• Assignment: Within the listing below, how many lines contain the word "inner"? Answer with the number only.

»»

(** The outside: the bodies still to be served, the clock, and whether the file can be synced *)
Record world := mkWorld { wl_Bodies : list string; wl_Config : KConfig; wl_Now : Z; wl_Syncs : bool }.
Definition step (c : cop) (w : world) : cans c * world :=
  match c with
  | HTTPGet _ _ => (Ok 200, w)
  | ReadBody _ | ReadLimited _ =>
      match wl_Bodies w with
      | b :: l => ((b, None), mkWorld l (wl_Config w) (wl_Now w) (wl_Syncs w))
      | [] => ((""%string, Some (Errorf "no body")), w)
      end
  | RawConfig => (Ok (wl_Config w), w)
  | ReadFile _ => (Err (Errorf "no file"), w)
  | ContextErr => (None, w)
  | CreateToken _ _ seconds => (Ok ("secret-token"%string, wl_Now w + seconds), w)
  | Now => (wl_Now w, w)
  | SyncFile => (if wl_Syncs w then Ok tt else Err (Errorf "disk full"), w)
  | OpenDescriptor _ | NewRequest _ | ShowRelease _ | OpenExclusive _ | ChmodFile | NewClient | WriteFile _ | CloseFile | RemoveFile _
  | Report _ _ _ | LookPath _ | RunCommand _ _ => (Ok tt, w)
  end.
Definition history {A} (p : prog cans A) (w : world) : list (event cans) := fst (fst (Prog.run step p w)).
Definition result {A} (p : prog cans A) (w : world) : A := snd (fst (Prog.run step p w)).
Lemma command_exec {A} (p : prog cans A) w a : result p w = a -> exec p (history p w) (Ret a).
Proof. intros <-. apply run_history. Qed.
Definition get_album_list2 (c : SubsonicClient) (list_type : string)
    (size offset : Z) : M json :=
  fun w =>
    let cache_key := album_list2_key c list_type size offset in
    match cache_hit c cache_key w with
    | Some cached_albums => (Ok cached_albums, w)
    | None =>
        (let params := [("type", list_type); ("size", py_str_int size);
                        ("offset", py_str_int offset)] in
         resp <- _get c "/rest/getAlbumList2.view" params ;;
         inner <- lift (py_get resp "albumList2" (JObj [])) ;;
         albums <- lift (py_get inner "album" (JArr [])) ;;
         let albums := if is_dict albums then JArr [albums] else albums in
         _ <- cache_result c cache_key albums ;;
         ret albums) w
    end.

Definition get_album (c : SubsonicClient) (album_id : string) : M json :=
  fun w =>
    let cache_key := album_key c album_id in
    match cache_hit c cache_key w with
    | Some cached_songs => (Ok cached_songs, w)
    | None =>
        (resp <- _get c "/rest/getAlbum.view" [("id", album_id)] ;;
         inner <- lift (py_get resp "album" (JObj [])) ;;
         songs <- lift (py_get inner "song" (JArr [])) ;;
         let songs := if is_dict songs then JArr [songs] else songs in
         _ <- cache_result c cache_key songs ;;
         ret songs) w
    end.

(** What [get_album_list2] and [get_album] both do after a miss, written
    once: one request, two nested fields read from the answer, a bare object
    wrapped in a list, the result stored when the client caches. *)
Definition fetch (c : SubsonicClient) (key endpoint : string)
    (params : list (string * string)) (outer inner : string) : M json :=
  resp <- _get c endpoint params ;;
  x <- lift (py_get resp outer (JObj [])) ;;
  y <- lift (py_get x inner (JArr [])) ;;
  let y := if is_dict y then JArr [y] else y in
  _ <- cache_result c key y ;;
  ret y.

(** ** The streaming traversal

    A run of the generator, consumed to its end, is described by what the
    consumer and the callbacks observe, in order: each call of [cancel_flag]
    with its answer, each call of [progress_cb], each song yielded. The
    cancellation predicate is read from outside the generator, so its answer
    is a function of what has been observed so far. *)

Inductive event : Type :=
| Poll (answer : bool)
| Progress (fetched total : Z)
| Yield (song : json).

(** How the generator ends: by [return] or by falling off its end, or with
    an exception that reaches the consumer. *)
Inductive outcome : Type :=
| Returned
| Raised (e : exn).

Section Stream.
Variable c : SubsonicClient.
Variable page_size : Z.
Variable progress_cb : bool.
Variable cancel_flag : option (list event -> bool).

(** [cancel_flag and cancel_flag()]: the calls made and the truth of the test. *)
Definition poll (hist : list event) : list event * bool :=
  match cancel_flag with
  | None => ([], false)
  | Some f => ([Poll (f hist)], f hist)
  end.

(** [if progress_cb: try: progress_cb(fetched, total_songs) except: pass]. *)
Definition report (fetched total_songs : Z) : list event :=
  if progress_cb then [Progress fetched total_songs] else [].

««

• Response to this task: 6